### WHAT THE EXERCISE ASKS:
Working from the entries below, give again each line from the first through the one containing "Theorem success_response_effects (w", exactly and with nothing else.
<<<<
Lemma fetch_calls_app (t1 t2 : list Effect) :
  fetch_calls (t1 ++ t2) = fetch_calls t1 ++ fetch_calls t2.
Proof. unfold fetch_calls. apply filter_app. Qed.

(** C5, as the code has it. On every 2xx response, whatever its body, the
    handler calls [setUserWasCreated(true)] once and nothing else of the
    owner, sends the one request, leaves [apiError] null, the username and
    the password as they were, and sets [isLoading] back to false. *)
Theorem success_response_effects (w : World) (r : Response) :
  isFormValid (username (form w)) (password (form w)) = true ->
  ok r = true ->
  fst (handleSubmit (Resolved r) w) = Normal tt
  /\ trace (snd (handleSubmit (Resolved r) w))
     = trace w ++ [request_of (form w); SetUserWasCreated true]
  /\ created_calls (trace (snd (handleSubmit (Resolved r) w)))
     = created_calls (trace w) ++ [true]
  /\ form (snd (handleSubmit (Resolved r) w))
     = mkFormState (username (form w)) (password (form w)) None false.
Proof.
  intros Hv Hok.
  rewrite (handleSubmit_valid (Resolved r) w Hv).
  cbn [fst snd trace form settled_error settled_effects]. rewrite Hok.
  repeat split.
  rewrite created_calls_app. reflexivity.
Qed.

Lemma success_response_effects_witness :
  let w := mkWorld (mkFormState (lit "alice") (lit "Abcdefghi1") None false) [] in
  let r := mkResponse 201 None in
  isFormValid (username (form w)) (password (form w)) = true
  /\ ok r = true
  /\ created_calls (trace (snd (handleSubmit (Resolved r) w))) = [true].
Proof.
  intros w r. split; [reflexivity|]. split; [reflexivity|].
  apply (success_response_effects w r); reflexivity.
Defined.

(** C5, as stated, fails: the component has no state of its own for a
    success. After a 2xx response [isLoading] is false again and the button
    is enabled; a click starts another submission, and a second 2xx response
    calls [setUserWasCreated(true)] a second time. *)
Lemma form_accepts_submit_after_success :
  let s := run initial [TypeUsername (lit "alice"); TypePassword (lit "Abcdefghi1");
                        ClickSubmit; Settle (Resolved (mkResponse 200 None))] in
  created_calls (trace (world s)) = [true]
  /\ isLoading (form (world s)) = false
  /\ button_disabled (form (world s)) = false
  /\ step s ClickSubmit <> s
  /\ isLoading (form (world (step s ClickSubmit))) = true
  /\ inflight (step s ClickSubmit) = 1%nat
  /\ created_calls
       (trace (world (run s [ClickSubmit; Settle (Resolved (mkResponse 200 None))])))
     = [true; true].
Proof.
  cbv zeta. repeat split. vm_compute. discriminate.
Qed.

(** *** Faults *)

(** The handler always completes normally: what is thrown inside the [try]
    (a rejected request, a [message] that cannot be read) ends in the
    [catch]. *)
Lemma handleSubmit_completes (o : FetchOutcome) (w : World) :
  fst (handleSubmit o w) = Normal tt.
Proof.
  destruct (isFormValid (username (form w)) (password (form w))) eqn:V.
  - now rewrite (handleSubmit_valid o w V).
  - now rewrite (handleSubmit_invalid o w V).
Qed.

(** Without the [catch] a body of [null] on a 400 response does throw. *)
Lemma null_body_throws_inside_try :
  fst (on_error_response (mkResponse 400 (Some JNull))
         (mkWorld (mkFormState [] [] None true) []))
  = Throws TypeError.
Proof. reflexivity. Qed.

Lemma code_table_unparseable (st : Z) :
  code_table (mkResponse st None)
  = if (st =? 401) || (st =? 403) then MSG_NOT_AUTHENTICATED else MSG_WENT_WRONG.
Proof.
  unfold code_table, message_has, message_lists. cbn.
  rewrite andb_false_r. reflexivity.
Qed.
>>>>
### RESPONSE FOR THIS EXERCISE:
Lemma fetch_calls_app (t1 t2 : list Effect) :
  fetch_calls (t1 ++ t2) = fetch_calls t1 ++ fetch_calls t2.
Proof. unfold fetch_calls. apply filter_app. Qed.

(** C5, as the code has it. On every 2xx response, whatever its body, the
    handler calls [setUserWasCreated(true)] once and nothing else of the
    owner, sends the one request, leaves [apiError] null, the username and
    the password as they were, and sets [isLoading] back to false. *)
Theorem success_response_effects (w : World) (r : Response) :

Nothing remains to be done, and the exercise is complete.